DATA —
(* ===== verification/Agent.v ===== *)
(** The agent as a server: [NewServer] and [ServeHTTP] of [runtime/server.go] and
    the environment [runtime/main.go] reads.

    [ServeHTTP] sends a request through the routing table to the handlers of
    Runtime.v; [requests_spec] is the table written out path by path, and the
    theorems are about whole requests and sessions. *)

From S2P Require Import Prelude GoStrings Runtime RuntimeSpec Paths Config Mux.
Local Open Scope string_scope.

(** ** main.go *)

(** The root directory and the address, from the environment. *)
Definition runtime_config `{Environment} : string * string :=
  let root := Getenv "LASD_RUNTIME_ROOT" in
  let root := if decide (root = "") then "/app" else root in
  let port := Getenv "LASD_RUNTIME_PORT" in
  let port := if decide (port = "") then "8888" else port in
  (root, ":" +:+ port).

(** [main] until it listens: the server and its address, or the error that ends
    it. *)
Definition start_runtime {F} `{FileSystem F} `{Environment} (wd : res string string) (f : F)
  : F * res string (Server * string) :=
  let '(root, addr) := runtime_config in
  let '(f, r) := MkdirAll root f in
  (f, (λ _, (mkServer root wd, addr)) <$> r).

(** ** Requests *)

Inductive agent_endpoint := AHealth | AExecute | AUpload | ADownload | AList | AExists.

Definition NewServer : list (route agent_endpoint) := [
  mkRoute (Some "GET") [Rest ""] AHealth;
  mkRoute (Some "POST") [Lit "execute"] AExecute;
  mkRoute (Some "POST") [Lit "upload"] AUpload;
  mkRoute (Some "GET") [Lit "download"; Rest "path"] ADownload;
  mkRoute (Some "GET") [Lit "list"; Rest "path"] AList;
  mkRoute (Some "GET") [Lit "exists"; Rest "path"] AExists
].

(** The body as the two handlers that read one decode it: a command, or the
    uploaded file's name and content. *)
Record agent_request := mkAgentRequest {
  ag_Method : string;
  ag_Path : list string;
  ag_Command : res string string;
  ag_Form : res string (option (string * string));
}.

Inductive agent_answer := Answer (r : response) | Redirect (path : list string) | NotFound | MethodNotAllowed.

Section agent.
Context {F : Type} `{FileSystem F} `{Launcher F}.
Implicit Types (s : Server) (rq : agent_request) (f : F).

Definition handle s (e : agent_endpoint) (vs : PathValues) rq f : F * response :=
  let path := default "" (vs !! "path") in
  match e with
  | AHealth => (f, health)
  | AExecute => execute s (ag_Command rq) f
  | AUpload => upload s (ag_Form rq) f
  | ADownload => (f, download s path f)
  | AList => (f, list_files s path f)
  | AExists => (f, exists_ s path f)
  end.

Definition ServeHTTP s rq f : F * agent_answer :=
  if slash_redirect NewServer (ag_Method rq) (ag_Path rq) then (f, Redirect (ag_Path rq ++ [""])%list)
  else match serve NewServer (ag_Method rq) (ag_Path rq) with
       | Found e vs => let '(f, r) := handle s e vs rq f in (f, Answer r)
       | NoRoute => (f, NotFound)
       | BadMethod => (f, MethodNotAllowed)
       end.

(** ** The table, path by path *)

Definition reading (m : string) : bool := bool_decide (m = "GET" ∨ m = "HEAD").

Definition requests_spec s rq f : F * agent_answer :=
  let answer r := (f, Answer r) in
  if reading (ag_Method rq) then
    match ag_Path rq with
    | [x] => if decide (x = "download" ∨ x = "list" ∨ x = "exists") then (f, Redirect [x; ""]) else answer health
    | x :: rest =>
        let path := str_join "/" rest in
        if decide (x = "download") then answer (download s path f)
        else if decide (x = "list") then answer (list_files s path f)
        else if decide (x = "exists") then answer (exists_ s path f)
        else answer health
    | [] => (f, Redirect [""])
    end
  else if decide (ag_Method rq = "POST") then
    match ag_Path rq with
    | [] => (f, NotFound)
    | [x] =>
        if decide (x = "execute") then let '(f, r) := execute s (ag_Command rq) f in (f, Answer r)
        else if decide (x = "upload") then let '(f, r) := upload s (ag_Form rq) f in (f, Answer r)
        else (f, MethodNotAllowed)
    | _ => (f, MethodNotAllowed)
    end
  else match ag_Path rq with [] => (f, NotFound) | _ => (f, MethodNotAllowed) end.
End agent.

Section table.
Context {F : Type} `{FileSystem F} `{Launcher F}.
Implicit Types (s : Server) (rq : agent_request) (f : F).

(** The patterns that match a path. *)
Lemma match_root x rest : match_segs [Rest ""] (x :: rest) ∅ = Some ∅.
Proof. done. Qed.
Lemma match_one n x rest : match_segs [Lit n] (x :: rest) ∅ = if decide (n = x ∧ rest = []) then Some ∅ else None.
Proof. cbn. destruct (decide (n = x)), rest; repeat case_decide; naive_solver. Qed.
Lemma match_below n x rest : match_segs [Lit n; Rest "path"] (x :: rest) ∅ =
  if decide (n = x ∧ rest ≠ []) then Some {["path" := str_join "/" rest]} else None.
Proof. cbn. destruct (decide (n = x)), rest; repeat case_decide; naive_solver. Qed.

Lemma candidates_step {T} (r : route T) mux m path : candidates (r :: mux) m path =
  ((if method_ok r m then match match_segs (rt_Segs r) path ∅ with Some vs => [(r, vs)] | None => [] end else []) ++
   candidates mux m path)%list.
Proof. unfold candidates. cbn. by destruct (method_ok r m), (match_segs (rt_Segs r) path ∅). Qed.

Lemma method_ok_tied {T} k segs (e : T) m :
  method_ok (mkRoute (Some k) segs e) m = bool_decide (k = m ∨ k = "GET" ∧ m = "HEAD").
Proof. done. Qed.
(* ===== verification/FacadeRoutes.v ===== *)
(** The routing table of the API facade: the path a client builds for a resource
    reaches the handler of that resource. *)

From S2P Require Import Prelude GoStrings K8s Apis Mux Facade.
Local Open Scope string_scope.

(** ** Routing *)

(** The path a client builds for a resource, in a namespace or not. *)
Definition client_path (r : Resource) (ns : option string) (rest : list string) : list string :=
  ((if decide (Group (r_GVR r) = "") then ["api"; Version (r_GVR r)]
    else ["apis"; Group (r_GVR r); Version (r_GVR r)]) ++
   match ns with Some n => ["namespaces"; n] | None => [] end ++ Resource_ (r_GVR r) :: rest)%list.

(** The request reaches endpoint [e] of resource [r], with these path values. *)
Definition reaches (pf : bool) (method : string) (path : list string) (e : endpoint) (r : Resource)
  (vals : list (string * string)) : Prop :=
  ∃ vs, serve (buildMux pf) method path = Found e vs ∧
    resolveByPath Registry.NewDefaultRegistry vs = Some r ∧
    Forall (λ kv, path_value vs kv.1 = kv.2) vals.

(** Only the patterns of the path's length matter. *)
Definition of_length (n : nat) (mux : list (route endpoint)) : list (route endpoint) :=
  filter (λ r, length (rt_Segs r) = n) mux.

Definition segment (p : seg) : bool := match p with Rest _ => false | _ => true end.

Lemma match_length ps path vs vs' : forallb segment ps = true →
  match_segs ps path vs = Some vs' → length ps = length path.
Proof.
  revert path vs; induction ps as [|[s|n|n] ps IH]; intros [|x path] vs; simpl; try done;
    intros ?; case_decide; try done; intros ?; f_equal; eauto.
Qed.

Lemma candidates_cons (r : route endpoint) mux m path :
  candidates (r :: mux) m path =
  (match match_segs (rt_Segs r) path ∅ with
   | Some vs => if method_ok r m then [(r, vs)] else []
   | None => []
   end ++ candidates mux m path)%list.
Proof. unfold candidates. cbn. by destruct (match_segs _ _ _), (method_ok r m). Qed.

Definition segmented (mux : list (route endpoint)) : bool := forallb (λ r, forallb segment (rt_Segs r)) mux.

Lemma candidates_length (mux : list (route endpoint)) m path : segmented mux = true →
  candidates mux m path = candidates (of_length (length path) mux) m path.
Proof.
  induction mux as [|r mux IH]; [done|]. unfold of_length, segmented in *. cbn [forallb].
  intros [Hr Hs]%andb_true_iff. rewrite filter_cons, candidates_cons, (IH Hs).
  case_decide as Hl; [by rewrite candidates_cons|].
  by destruct (match_segs (rt_Segs r) path ∅) as [vs|] eqn:E; [apply match_length in E|].
Qed.

Lemma serve_found mux m path mo segs e vs : segmented mux = true →
  foldl better None (candidates (of_length (length path) mux) m path) = Some (mkRoute mo segs e, vs) →
  serve mux m path = Found e vs.
Proof. intros Hs E. unfold serve. by rewrite candidates_length, E. Qed.

Lemma match_lit s ps path vs : match_segs (Lit s :: ps) (s :: path) vs = match_segs ps path vs.
Proof. simpl. by rewrite decide_True. Qed.
Lemma match_lit_ne s x ps path vs : s ≠ x → match_segs (Lit s :: ps) (x :: path) vs = None.
Proof. intros. simpl. by rewrite decide_False. Qed.
Lemma match_wild n x ps path vs :
  x ≠ "" → match_segs (Wild n :: ps) (x :: path) vs = match_segs ps path (<[n := x]> vs).
Proof. intros. simpl. by rewrite decide_False. Qed.

Ltac solve_match :=
  repeat first
    [ rewrite match_lit | rewrite match_lit_ne by (discriminate || done)
    | rewrite match_wild by (discriminate || done) ].

(** The few patterns of the path's length, tried one by one. *)
Ltac solve_serve :=
  eapply serve_found; [vm_compute; reflexivity|]; simpl length;
  match goal with
  | |- context [of_length ?n ?m] => let x := eval vm_compute in (of_length n m) in change (of_length n m) with x
  end;
  rewrite !candidates_cons; cbn [rt_Segs]; solve_match; cbn; reflexivity.

Ltac solve_reaches := eexists; split; [solve_serve|split; [vm_compute; reflexivity|repeat constructor]].

(** Every served resource is reached under its path: the collection and
    the objects of a namespaced resource inside a namespace, with their
    subresources, and the collection of all namespaces; for a cluster-scoped
    resource its collection and objects; with the path's namespace, name and
    subresource, whatever the method, and whether or not port forwarding is
    wired. *)
Lemma routes_reach pf method r ns name sub :
  r ∈ Registry.list_ Registry.NewDefaultRegistry → ns ≠ "" → name ≠ "" → sub ≠ "" → sub ≠ "portforward" →
  reaches pf method (client_path r None []) (ECollection false) r [] ∧
  if r_Namespaced r then
    reaches pf method (client_path r (Some ns) []) (ECollection true) r [("namespace", ns)] ∧
    reaches pf method (client_path r (Some ns) [name]) (EItem true false) r
      [("namespace", ns); ("name", name)] ∧
    reaches pf method (client_path r (Some ns) [name; sub]) (EItem true true) r
      [("namespace", ns); ("name", name); ("subresource", sub)]
  else reaches pf method (client_path r None [name]) (EItem false false) r [("name", name)].
Proof.
  intros Hr Hns Hname Hsub Hpf. assert ("portforward" ≠ sub) as Hpf' by congruence.
  let l := eval vm_compute in (Registry.list_ Registry.NewDefaultRegistry) in
    change (Registry.list_ Registry.NewDefaultRegistry) with l in Hr.
  repeat (apply elem_of_cons in Hr as [->|Hr]); [..|by apply elem_of_nil in Hr].
  all: destruct pf; cbn [r_Namespaced]; split_and!; unfold reaches, client_path; simpl; solve_reaches.
Qed.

TASK INSTRUCTIONS —
Find the line with "(** ** main.go *)" in the entries above. Retype it and each line after it, exactly, through the line with "let port := Getenv", and stop there.

EXERCISE RESPONSE —
(** ** main.go *)

(** The root directory and the address, from the environment. *)
Definition runtime_config `{Environment} : string * string :=
  let root := Getenv "LASD_RUNTIME_ROOT" in
  let root := if decide (root = "") then "/app" else root in
  let port := Getenv "LASD_RUNTIME_PORT" in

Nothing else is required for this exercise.